Der Träumer von Pam Muñoz Ryan
Das beste Kinderbuch des Jahres: "Der Träumer" von Pam Muñoz RyanBild: Aladin Verlag

In der Sparte Kinderbuch wurde "Der Träumer" von Pam Muñoz Ryan und dem Illustrator Peter Sís ausgezeichnet, das in der Übersetzung von Anne Braun im selben Verlag erschienen ist. Das Buch erzählt die schwierige Kindheit des chilenischen Dichters Pablo Neruda - laut Jury ein Stück Weltliteratur für Kinder.

Das beste Jugend- und ein ungewöhnliches Sachbuch

Sieger in der Sparte Jugendbuch ist der "Schneeriese" von Susan Kreller. Erzählt wird die Geschichte von Adrian und Stella, die als Nachbarn ihre Kindheit miteinander verbracht haben, und deren Beziehung sich im Chaos der Pubertät zwischen Freundschaft und Liebe neu ordnen muss.

Cover: Und dann platzt der Kopf von Christina Röckl
"Und dann platzt der Kopf" von Christina RöcklBild: kunstanstifter verlag

Mit dem Preis für Christina Röckls Sachbuch "Und dann platzt der Kopf" würdigte die Jury auch "das große Spektrum dessen, was in der Kinder- und Jugendliteratur behandelt wird". Es geht um die Seele, also etwas nicht wissenschaftlich Erfassbares - ein "ungewöhnliches, vielleicht sogar verstörendes" Thema für ein Sachbuch.

Was die Jugendjury lobt

Dass man Bücherinhalte nicht nur sprachlich vermitteln kann, bewies die Jugendjury bei der Vorstellung ihrer Favoriten. Die Jugendlichen brachten kurze Szenen aus den nominierten Büchern dramatisiert auf die Bühne und begeisterten damit das Publikum. Ihr Preis ging an "Letztendlich sind wir dem Universum egal" von David Levithan, in der Übersetzung von Martina Tichy. Die Hauptfigur A wacht jeden Morgen in einem anderen Körper auf, mal als Mädchen, mal als Junge. Als sie sich verliebt, wird der extreme Körperwechsel zum Problem. Ist Identität an einen Körper gebunden, oder worin besteht sie? Die Jury lobte "eine schöne Liebesgeschichte, die den Leser mit philosophischen Gedankenspielen zum Nachdenken anregt".

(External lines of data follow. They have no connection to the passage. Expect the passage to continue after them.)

(** The loop of [groupIntoBosses] over the remaining [todo] entries of
    [emails], with the current [processed] set; the items are listed in the
    order the loop pushes them.  [sameDomain[0]] exists whenever the set has
    five members or more. *)
Fixpoint groupLoop (emails : list NormalizedEmail) (processed : gset string)
    (todo : list NormalizedEmail) : list BufferItem :=
  match todo with
  | [] => []
  | email :: rest =>
      if decide (id email ∈ processed) then groupLoop emails processed rest
      else
        let sameDomain := sameDomainOf emails processed email in
        if (5 <=? length sameDomain)%nat then
          boss (hd email sameDomain) (length sameDomain)
            :: groupLoop emails (processed ∪ list_to_set (ids sameDomain)) rest
        else
          single email :: groupLoop emails (processed ∪ {[id email]}) rest
  end.

Definition groupIntoBosses (emails : list NormalizedEmail) : list BufferItem :=
  groupLoop emails ∅ emails.

Definition syncWindow (b : SwipeBuffer) : SwipeBuffer :=
  let rawItems := take (windowSize (config b)) (fullQueue b) in
  set_activeWindow (groupIntoBosses rawItems) b.

(** [new SwipeBuffer(initialEmails, onRefill, config)] *)
Definition construct (initialEmails : list NormalizedEmail)
    (onRefill : nat -> Settled (list NormalizedEmail))
    (config : PartialConfig) : SwipeBuffer :=
  syncWindow
    {| fullQueue := initialEmails; activeWindow := [];
       onRefillRequired := onRefill; config := mergeConfig config;
       isFetching := false; refillCalls := 0 |}.

Definition getWindow (b : SwipeBuffer) := activeWindow b.
Definition getFullQueue (b : SwipeBuffer) := fullQueue b.
Definition getIsFetching (b : SwipeBuffer) := isFetching b.
Definition getRemainingCount (b : SwipeBuffer) := length (fullQueue b).

(** [arr.splice(index, 0, x)] *)
Definition splice_in {A} (index : Z) (x : A) (arr : list A) : list A :=
  let len := Z.of_nat (length arr) in
  let start :=
    Z.to_nat (if (index <? 0)%Z then Z.max (len + index) 0
              else Z.min index len) in
  take start arr ++ x :: drop start arr.
(** X16.  With a readable and removable source, a name without checksum,
    and destinations that can be written and hold what is written to them,
    [move_file] returns, the source file is gone, every destination path
    holds a file with the MD5 sum of the source's content, and no other
    file has changed. *)
Theorem move_file_moves (self : filemover) (src_dir_path filename : string)
    (dst_dir_paths : list string) (d : disk) (b : bytes) :
  let src_path := join2 src_dir_path filename in
  let res := move_file self src_dir_path filename dst_dir_paths d in
  dst_dir_paths ≠ [] →
  is_src_path cwd self src_path = Some true →
  Forall (λ dir, is_dst_path cwd self (join2 dir filename) = Some true)
    dst_dir_paths →
  search MD5SUM_REGEX (basename src_path) = None →
  content d !! key src_path = Some b →
  key src_path ∉ unreadable d → key src_path ∉ undeletable d →
  Forall (λ dir, let k := key (join2 dir filename) in
                 k ≠ key src_path ∧ k ∉ readonly d ∧
                 hexdigest (written k b) = hexdigest b ∧
                 k ∉ unreadable d) dst_dir_paths →
  res.1 = Done tt ∧
  content res.2 !! key src_path = None ∧
  Forall (λ dir, ∃ b', content res.2 !! key (join2 dir filename) = Some b' ∧
                       hexdigest b' = hexdigest b) dst_dir_paths ∧
  ∀ k, k ≠ key src_path →
       Forall (λ dir, k ≠ key (join2 dir filename)) dst_dir_paths →
       content res.2 !! k = content d !! k.
Proof.
  intros src_path res Hne Hsrc Hdst Hs Hb Hr Hdel Hdirs. subst res.
  unfold FileMover.move_file. fold src_path.
  rewrite bool_decide_eq_false_2 by (by destruct dst_dir_paths).
  unfold _check_src_path. rewrite Hsrc. cbn [check_path].
  apply check_dst_paths_Done in Hdst. rewrite Hdst.
  rewrite get_md5sum_unmarked by done.
  assert (file_md5 d src_path = Some (hexdigest b)) as ->.
  { apply file_md5_Some. by exists b. }
  unfold FileMover.isfile. rewrite bool_decide_eq_true_2 by (by rewrite Hb).
  destruct (copy_loop_moves src_path filename b dst_dir_paths true d Hb Hr
              Hdirs) as (d1 & Hl & Hframe).
  unfold copy_loop. rewrite Hl.
  pose proof (copy_loop_source cwd hexdigest written src_path (hexdigest b)
                filename dst_dir_paths (true, d)) as (Hsame & _ & Hund).
  rewrite Hl in Hsame, Hund. cbn [snd] in Hsame, Hund.
  apply copy_loop_verified in Hl as (_ & Hv & _).
  unfold remove. rewrite decide_True; cycle 1.
  { split; [by rewrite Hsame, Hb|by rewrite Hund]. }
  cbn [fst snd delete_file content]. split; [done|].
  split; [by rewrite lookup_delete_eq|]. split.
  - apply Forall_forall. intros dir Hdir.
    rewrite Forall_forall in Hdirs. destruct (Hdirs dir Hdir) as (Hk & _).
    destruct (file_md5_content _ _ _ (Hv dir Hdir)) as (b' & Hb' & Hh).
    exists b'. split; [|done]. by rewrite lookup_delete_ne.
  - intros k Hk Hks. rewrite lookup_delete_ne by done. by apply Hframe.
Qed.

Sonderpreis für eine Illustratorin

Der mit 12.000 Euro dotierte Sonderpreis für das Gesamtwerk ging an die Hamburger Illustratorin Sabine Friedrichson. Comic-Experte und Journalist Andreas Platthaus würdigte für die Jury die "herausragende intellektuelle Qualität ihrer grafischen Interpretationen" und den Detailreichtum ihrer Bilder. Umso bedauerlicher sei es, dass von den 17 Büchern mit Illustrationen von Friedrichson aktuell nur noch ein einziges im Handel sei.

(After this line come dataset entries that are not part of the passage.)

(** C1: for every parser state and the backup taken from it, after any
    read, [applyFastStateBackup] returns; it restores the token index; it
    hands the finished ids past the backup's id counter to the first
    deletion loop and then the open ones to the second, each in descending
    order; of the finished and of the open nodes exactly those with an id at
    or below the counter are left; and the id map cannot be told apart from
    the one at the backup: the same finished nodes with their payloads, the
    same open contexts, the same parents, the same children in the same
    order.  The id counter and the current context are the backup's too. *)
Theorem applyFastStateBackup_restores : forall state0 state1,
  wellFormed state0 ->
  Reads (idCounter (contextState state0)) state0 state1 ->
  let backup := fastStateBackup state0 in
  let threshold := contextStateIdCounter backup in
  let collection0 := nodeIdMapCollection (contextState state0) in
  let collection1 := nodeIdMapCollection (contextState state1) in
  let newAstNodeIds := idsPast threshold (keys (astNodeById collection1)) in
  let newContextNodeIds := idsPast threshold (keys (contextNodeById collection1)) in
  exists afterAst restored,
    applyFastStateBackup state1 backup = Ok restored /\
    tokenIndex restored = tokenIndex state0 /\
    deleteNewAstNodes
      (mkState collection1 threshold (leafNodeIds (contextState state1)))
      threshold newAstNodeIds = Ok afterAst /\
    deleteNewContextNodes afterAst newContextNodeIds = Ok (contextState restored) /\
    StronglySorted (fun earlier later => later < earlier) newAstNodeIds /\
    StronglySorted (fun earlier later => later < earlier) newContextNodeIds /\
    (forall nodeId,
       In nodeId newAstNodeIds <->
       get nodeId (astNodeById collection1) <> None /\ threshold < nodeId) /\
    (forall nodeId,
       In nodeId newContextNodeIds <->
       get nodeId (contextNodeById collection1) <> None /\ threshold < nodeId) /\
    astNodeById (nodeIdMapCollection (contextState restored)) =
      filter (fun kv => Nat.leb (fst kv) threshold) (astNodeById collection1) /\
    keys (contextNodeById (nodeIdMapCollection (contextState restored))) =
      filter (fun nodeId => Nat.leb nodeId threshold) (keys (contextNodeById collection1)) /\
    sameIdMap (nodeIdMapCollection (contextState restored)) collection0 /\
    idCounter (contextState restored) = idCounter (contextState state0) /\
    maybeCurrentContextNode restored = maybeCurrentContextNode state0.
Proof.
  intros state0 state1 [Hallocated Hcurrent] Hreads
         backup T c0 c1 newAstNodeIds newContextNodeIds.
  destruct (Reads_keepsBackup state0 state1 Hallocated Hreads)
    as (Hkeeps & (_ & Hnda & Hndc & _) & _).
  fold T c0 c1 in Hkeeps. fold c1 in Hnda, Hndc.
  destruct (idsPast_descending T _ Hnda) as [HsortedAst HndAst].
  destruct (idsPast_descending T _ Hndc) as [HsortedContext HndContext].
  fold newAstNodeIds in HsortedAst, HndAst.
  fold newContextNodeIds in HsortedContext, HndContext.
  assert (HinAst : forall nodeId,
            In nodeId newAstNodeIds <->
            get nodeId (astNodeById c1) <> None /\ T < nodeId).
  { intros nodeId. subst newAstNodeIds. rewrite In_idsPast, get_keys. reflexivity. }
  assert (HinContext : forall nodeId,
            In nodeId newContextNodeIds <->
            get nodeId (contextNodeById c1) <> None /\ T < nodeId).
  { intros nodeId. subst newContextNodeIds. rewrite In_idsPast, get_keys. reflexivity. }
  destruct (deleteNewAstNodes_keepsBackup T c0 newAstNodeIds
              (mkState c1 T (leafNodeIds (contextState state1))) HndAst)
    as (afterAst & HloopAst & HkeepsAst).
  { intros n Hn. apply HinAst in Hn. destruct Hn as [Hget HTn].
    split; [exact HTn|exact Hget]. }
  { exact Hkeeps. }
  destruct (deleteNewAstNodes_nodes _ _ _ _ HloopAst) as (_ & HkeysAst & _).
  cbn [nodeIdMapCollection] in HkeysAst.
  destruct (deleteNewContextNodes_keepsBackup T c0 newContextNodeIds afterAst HndContext)
    as (afterContext & HloopContext & HkeepsContext).
  { intros n Hn. apply HinContext in Hn. destruct Hn as [Hget HTn].
    split; [exact HTn|]. apply get_keys. rewrite HkeysAst. apply get_keys. exact Hget. }
  { exact HkeepsAst. }
  assert (Hopen : forall n, maybeCurrentContextNode state0 = Some (S n) ->
            get (S n) (contextNodeById (nodeIdMapCollection afterContext)) <> None).
  { intros n Hn. rewrite Hn in Hcurrent. destruct Hcurrent as [_ Hget].
    destruct Hallocated as ((_ & Wctx & _) & _).
    destruct HkeepsContext as (_ & _ & _ & _ & _ & E2 & _).
    apply (identity_none _ _ (E2 (S n) (Wctx (S n) Hget))). exact Hget. }
  assert (Happly :
    applyFastStateBackup state1 backup =
    Ok (mkIParserState (lexerSnapshot state1) (tokenIndex state0)
          (nth_error (tokens (lexerSnapshot state1)) (tokenIndex state0))
          (option_map Token.kind
             (nth_error (tokens (lexerSnapshot state1)) (tokenIndex state0)))
          afterContext (maybeCurrentContextNode state0))).
  { unfold applyFastStateBackup.
    change (deleteNewAstNodes
              (mkState c1 T (leafNodeIds (contextState state1))) T newAstNodeIds)
      with (deleteNewAstNodes
              (mkState (nodeIdMapCollection (contextState state1))
                       (contextStateIdCounter backup)
                       (leafNodeIds (contextState state1)))
              (contextStateIdCounter backup)
              (rev (sortByNumber
                 (filter (fun nodeId => Nat.ltb (contextStateIdCounter backup) nodeId)
                    (keys (astNodeById (nodeIdMapCollection (contextState state1))))))))
      in HloopAst.
    rewrite HloopAst. cbn [bindRes].
    change (deleteNewContextNodes afterAst newContextNodeIds)
      with (deleteNewContextNodes afterAst
              (rev (sortByNumber
                 (filter (fun nodeId => Nat.ltb (contextStateIdCounter backup) nodeId)
                    (keys (contextNodeById (nodeIdMapCollection (contextState state1))))))))
      in HloopContext.
    rewrite HloopContext. cbn [bindRes].
    subst backup. cbn [fastStateBackup maybeContextNodeId backupTokenIndex].
    destruct (maybeCurrentContextNode state0) as [[|n]|] eqn:Hpointer.
    - destruct Hcurrent as [Hzero _]. contradiction.
    - specialize (Hopen n eq_refl).
      destruct (get (S n) (contextNodeById (nodeIdMapCollection afterContext)));
        [reflexivity|contradiction].
    - reflexivity. }
  destruct (applyFastStateBackup_nodes _ _ _ Happly) as (Hast & Hctx & Hcounter).
  cbn [contextState] in Hast, Hctx, Hcounter. fold c1 T in Hast, Hctx.
  exists afterAst. eexists. split; [exact Happly|]. cbn [tokenIndex contextState
    maybeCurrentContextNode].
  refine (conj eq_refl (conj HloopAst (conj HloopContext (conj HsortedAst
           (conj HsortedContext (conj HinAst (conj HinContext (conj Hast
           (conj Hctx (conj _ (conj Hcounter eq_refl))))))))))).
  apply (keepsBackup_sameIdMap T c0 _ HkeepsContext).
  - exact (proj1 Hallocated).
  - intros k Hk. rewrite Hast. apply get_filter_within. exact Hk.
  - intros k Hk.
    destruct (get k (contextNodeById (nodeIdMapCollection afterContext))) eqn:Hget;
      [|reflexivity].
    exfalso. assert (Hin : In k (keys (contextNodeById (nodeIdMapCollection afterContext)))).
    { apply get_keys. rewrite Hget. discriminate. }
    rewrite Hctx in Hin. apply filter_In in Hin. destruct Hin as [_ Hle].
    apply Nat.leb_le in Hle. lia.
Qed.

Illustratorin Sabine Friedrichson hält ihren preis hoch
Illustratorin Sabine Friedrichson mit ihrer Trophäe, der "bronzenen Momo"Bild: picture-alliance/dpa/A. Dedert

Das ist der Jugendliteraturpreis

Der Deutsche Jugendliteraturpreis ist ein staatlicher Preis, der über das Ministerium für Familie, Senioren, Frauen und Jugend vergeben wird, 2015 immerhin schon zum 60. Mal. Ziel ist es, "herausragende Werke der Kinder- und Jugendliteratur" auszuzeichnen und "auf wichtige Neuerscheinungen" hinzuweisen, heißt es in der amtlichen Aufgabenbeschreibung. Kinder und Jugendliche sollen zur "Begegnung und Auseinandersetzung mit Literatur" angeregt werden. In den vergangenen Jahren ist dieser Zuschnitt des Preises von deutschen Autoren und Illustratoren, die sich eine stärkere Konzentration auf deutschsprachige Originale wünschen, immer wieder kritisiert worden. Den kindlichen und jugendlichen Lesern dürfte das egal sein. Die am Preis mitwirkenden Leseclubs beweisen durch ihre begeisterte Lektüre, dass sie sich in ihrer Auswahl nicht beschränken lassen möchten.